Clippers 2/14: Shuaichen Chang on Selective Demonstration for Text-to-SQL

Abstract: Large language models (LLMs) have shown a strong generalization capability in the cross-domain text-to-SQL task without using in-domain examples. However, with a few in-domain annotations as demonstration examples, LLMs’ performance can be further improved. In this work, we first investigate the crucial elements of in-domain examples. Based on our findings, we propose to create demonstration examples with minimal in-domain annotation to improve the generalization ability of LLMs.

Clippers 2/7: Byung-Doh Oh on decomposing autoregressive LM hidden states

While there is much recent interest in studying why Transformer-based large language models make predictions the way they do, the complex computations performed within each layer has traditionally posed a strong bottleneck. To mitigate this shortcoming, this work presents a linear decomposition of final hidden states from autoregressive language models based on each initial input token, which is exact if the activation function is piecewise linear. This decomposition allows the definition of probability distributions that ablate the contribution of input tokens, which can be used to analyze their influence on model probabilities over a sequence of upcoming words with only one forward pass from the model.

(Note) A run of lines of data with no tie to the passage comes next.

(* ===== verification/Creation.v ===== *)
(** * Outcomes of child creation

    The values a creator receives when the interpreter settles its creations
    ([crates/behavior/src/actor/creation.rs], [actor/addressing.rs],
    [effects/actions.rs]) and the two folds that read them for the templates:
    [templates/proxy_creation.rs] and [settle_worker_creation] of
    [templates/worker/mod.rs]. *)

From stdpp Require Import base list option numbers.
From S2P Require Import Prelude Effects Timers Restart Termination Settlement Interpretation.

#[export] Instance CreationKind_EqDecision : EqDecision CreationKind.
Proof. solve_decision. Defined.

(** ** Installed actors

    [Installed] is the runtime's installed value; [recipient] of the address
    family projects its endpoint. *)

Record EstablishedActor (Installed : Type) := actor_issued { installed : Installed }.
Arguments actor_issued {Installed} _.
Arguments installed {Installed} _.

Class EndpointAddress (Installed Endpoint : Type) := endpoint_of : Installed -> Endpoint.

Definition actor_recipient {Installed Endpoint} `{!EndpointAddress Installed Endpoint}
  (a : EstablishedActor Installed) : EstablishedRecipient Endpoint :=
  issued (endpoint_of (installed a)).

(** ** Outcomes *)

Definition routed_id {Nonce New} (r : RoutedCreation Nonce New) : CreationId := id (creation r).
Definition routed_kind {Nonce New} (r : RoutedCreation Nonce New) : CreationKind := kind (creation r).

Record CommittedChild (Installed : Type) := mkCommitted {
  committed_id : CreationId;
  committed_kind : CreationKind;
  committed_actor : EstablishedActor Installed
}.
Arguments mkCommitted {Installed} _ _ _.
Arguments committed_id {Installed} _.
Arguments committed_kind {Installed} _.
Arguments committed_actor {Installed} _.

Inductive EstablishedCreation (Installed : Type) : Type :=
| Creation_Installed (child : CommittedChild Installed)
| Installation_Rejected (id : CreationId) (kind : CreationKind) (reason : CreationRejection).
Arguments Creation_Installed {Installed} _.
Arguments Installation_Rejected {Installed} _ _ _.

Definition established_id {Installed} (c : EstablishedCreation Installed) : CreationId :=
  match c with Creation_Installed child => committed_id child | Installation_Rejected i _ _ => i end.

Definition established_kind {Installed} (c : EstablishedCreation Installed) : CreationKind :=
  match c with Creation_Installed child => committed_kind child | Installation_Rejected _ k _ => k end.

Definition established_into_committed {Installed} (c : EstablishedCreation Installed) :
  result (CommittedChild Installed) CreationRejection :=
  match c with
  | Creation_Installed child => Ok child
  | Installation_Rejected _ _ reason => Err reason
  end.

Definition established_into_recipient {Installed Endpoint} `{!EndpointAddress Installed Endpoint}
  (c : EstablishedCreation Installed) : result (EstablishedRecipient Endpoint) CreationRejection :=
  match c with
  | Creation_Installed child => Ok (actor_recipient (committed_actor child))
  | Installation_Rejected _ _ reason => Err reason
  end.

(** [C] is the child definition, [Init] its initialization actions. *)
Inductive ChildCreationOutcome (Nonce C E Init Installed : Type) : Type :=
| Outcome_Established (child : CommittedChild Installed)
| Outcome_Unavailable (id : CreationId) (kind : CreationKind)
| InitializationRejected (creation : RoutedCreation Nonce C) (error : E)
| InitializationPanicked (creation : RoutedCreation Nonce C)
| Outcome_HostRejected (creation : RoutedCreation Nonce C) (initialization : Init)
    (reason : CreationRejection).
Arguments Outcome_Established {Nonce C E Init Installed} _.
Arguments Outcome_Unavailable {Nonce C E Init Installed} _ _.
Arguments InitializationRejected {Nonce C E Init Installed} _ _.
Arguments InitializationPanicked {Nonce C E Init Installed} _.
Arguments Outcome_HostRejected {Nonce C E Init Installed} _ _ _.

(** The settlement of one creation of a batch, and of a whole batch. *)
Definition ChildSettlement (Nonce C E Init Installed : Type) : Type :=
  SettledItem (RoutedCreation Nonce C)
    (ItemSettlement (RoutedCreation Nonce C) (ChildCreationOutcome Nonce C E Init Installed)
       CreationRejection Never).

Definition CreationsSettled (Nonce C E Init Installed : Type) : Type :=
  CreationSettlement (Creations (CreateChild C)) (Creations (ChildSettlement Nonce C E Init Installed)).

Section Outcomes.
  Context {Nonce C E Init Installed : Type}.

Abbreviation outcome := (ChildCreationOutcome Nonce C E Init Installed).
Abbreviation settlement := (ChildSettlement Nonce C E Init Installed).

Definition outcome_into_committed (o : outcome) : result (CommittedChild Installed) outcome :=
  match o with Outcome_Established child => Ok child | other => Err other end.

Definition outcome_into_actor (o : outcome) : result (EstablishedActor Installed) outcome :=
  map_result committed_actor (outcome_into_committed o).

(** The correlation that a settlement carries ([proxy_creation::identity], and
    the reading of [PendingWorker::admit_creation]). *)
Definition outcome_identity (o : outcome) : CreationId * CreationKind :=
  match o with
  | Outcome_Established child => (committed_id child, committed_kind child)
  | Outcome_Unavailable i k => (i, k)
  | InitializationRejected c _ | InitializationPanicked c | Outcome_HostRejected c _ _ =>
      (routed_id c, routed_kind c)
  end.

Definition identity (s : settlement) : CreationId * CreationKind :=
  match s with
  | Attempted (Accepted created) => outcome_identity created
  | Attempted (Rejected item _) | Attempted (Corrupt item _) | Unattempted item =>
      (routed_id item, routed_kind item)
  | Attempted (Blocked _ prerequisite) => match prerequisite with end
  end.

(** ** Proxy creation ([templates/proxy_creation.rs]) *)

Inductive StableProxyCreation : Type :=
| ProxyCommitted (proxy : EstablishedActor Installed)
| ProxyRejected (s : settlement).

Definition resolve (s : settlement) : StableProxyCreation :=
  match (identity s).2 with
  | Birth =>
      match s with
      | Attempted (Accepted (Outcome_Established child)) => ProxyCommitted (committed_actor child)
      | s => ProxyRejected s
      end
  | Replacement _ => ProxyRejected s
  end.

(** A proxy creation commits exactly when the interpreter established a
    birth; every other settlement is returned whole. *)
Lemma resolve_committed s a :
  resolve s = ProxyCommitted a <->
  exists i, s = Attempted (Accepted (Outcome_Established (mkCommitted i Birth a))).
Proof.
  unfold resolve. split.
  - intros H. repeat split_match_in H; simplify_eq/=.
    repeat match goal with c : CommittedChild _ |- _ => destruct c end. simplify_eq/=. eauto.
  - intros [i ->]. reflexivity.
Qed.

Lemma resolve_rejected s s' : resolve s = ProxyRejected s' -> s' = s.
Proof. unfold resolve. intros H. repeat split_match_in H; simplify_eq/=; auto. Qed.

End Outcomes.
Arguments StableProxyCreation : clear implicits.

(** ** Worker creation ([templates/worker/mod.rs]) *)

Record StopOnShutdown (B : Type) := stop_on_shutdown_new { wrapped : B }.
Arguments stop_on_shutdown_new {B} _.
Arguments wrapped {B} _.

Definition into_inner {B} (s : StopOnShutdown B) : B := wrapped s.

Record WorkerRecovery (W Init : Type) := mkRecovery { recovered_worker : W; recovered_actions : Init }.
Arguments mkRecovery {W Init} _ _.
Arguments recovered_worker {W Init} _.
Arguments recovered_actions {W Init} _.

Definition into_retirement {W Init} (r : WorkerRecovery W Init) : W * Init :=
  (recovered_worker r, recovered_actions r).

Inductive WorkerCreationRejection (W E Init : Type) : Type :=
| WorkerUnavailable (id : CreationId) (kind : CreationKind)
| NamespaceExhausted (worker : W)
| WorkerRejected (worker : W) (error : E)
| WorkerPanicked (worker : W)
| HostRejected (recovery : WorkerRecovery W Init) (reason : CreationRejection)
| CreationRejected (worker : W) (reason : CreationRejection)
| InterpreterCorrupt (worker : W) (fault : InterpreterFault)
| InterpretationSkipped (worker : W).
Arguments WorkerUnavailable {W E Init} _ _.
Arguments NamespaceExhausted {W E Init} _.
Arguments WorkerRejected {W E Init} _ _.
Arguments WorkerPanicked {W E Init} _.
Arguments HostRejected {W E Init} _ _.
Arguments CreationRejected {W E Init} _ _.
Arguments InterpreterCorrupt {W E Init} _ _.
Arguments InterpretationSkipped {W E Init} _.

Section WorkerCreations.
  Context {Nonce W E Init Installed : Type}.

Definition WorkerCreationSettlement : Type :=
  ChildSettlement Nonce (StopOnShutdown W) E Init Installed.

Inductive WorkerCreationOutcome : Type :=
| WorkerEstablished (actor : EstablishedActor Installed)
| WorkerCreation_Rejected (rejection : WorkerCreationRejection W E Init).

Definition recover_worker (r : RoutedCreation Nonce (StopOnShutdown W)) : W :=
  into_inner (child (creation r)).

Definition settle_worker_creation (s : WorkerCreationSettlement) : WorkerCreationOutcome :=
  match s with
  | Attempted (Accepted created) =>
      match created with
      | Outcome_Unavailable i k => WorkerCreation_Rejected (WorkerUnavailable i k)
      | Outcome_Established c => WorkerEstablished (committed_actor c)
      | InitializationRejected r error =>
          WorkerCreation_Rejected (WorkerRejected (recover_worker r) error)
      | InitializationPanicked r => WorkerCreation_Rejected (WorkerPanicked (recover_worker r))
      | Outcome_HostRejected r initialization reason =>
          WorkerCreation_Rejected (HostRejected (mkRecovery (recover_worker r) initialization) reason)
      end
  | Attempted (Rejected item reason) =>
      WorkerCreation_Rejected (CreationRejected (recover_worker item) reason)
  | Attempted (Blocked _ prerequisite) => match prerequisite with end
  | Attempted (Corrupt item fault) =>
      WorkerCreation_Rejected (InterpreterCorrupt (recover_worker item) fault)
  | Unattempted item => WorkerCreation_Rejected (InterpretationSkipped (recover_worker item))
  end.

End WorkerCreations.
Arguments WorkerCreationSettlement : clear implicits.
Arguments WorkerCreationOutcome : clear implicits.
Arguments WorkerEstablished {W E Init Installed} _.
Arguments WorkerCreation_Rejected {W E Init Installed} _.

(** ** Stop classification *)

Inductive StopKind : Type := Stop_Normal | Stop_Abnormal.

Definition stop_kind {A} (outcome : TerminalOutcome A) : StopKind :=
  match outcome with
  | Ok Normal | Ok Collected => Stop_Normal
  | Ok (LinkDied _) | Ok (SupervisionFailed _) | Err _ => Stop_Abnormal
  end.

Using the change in next-word probabilities as a measure of importance, this work examines which context words make the biggest contribution to language model predictions. Regression experiments suggest that Transformer-based language models rely primarily on collocational associations, followed by linguistic factors such as syntactic dependencies and coreference relationships in making next-word predictions. Additionally, analyses using these measures to predict syntactic dependencies and coreferent mention spans show that collocational association and repetitions of the same token largely explain the language model’s predictions on the respective tasks.

Clippers 1/31: David Palzer on N-Pathic Speaker Diarization

Title: N-Pathic Speaker Diarization
Abstract: Speaker diarization is mainly studied through clustering speaker embeddings. However, the clustering approach has two major limitations: it doesn’t minimize diarization errors and can’t handle speaker overlaps. To address these problems, End-to-End Neural Diarization (EEND) was introduced. The Encoder-Decoder-Attractor (EDA) was also proposed for recordings with unknown speaker count. In this paper, we present two improvements: (1) N-Pathic, a base model that uses chunked data to reduce attention mechanism length and memory usage, and (2) an improved EDA architecture with increased data efficiency through non-sequence-dependant modules. Our proposed method was evaluated on simulated mixtures, real telephone calls, and real dialogue recordings.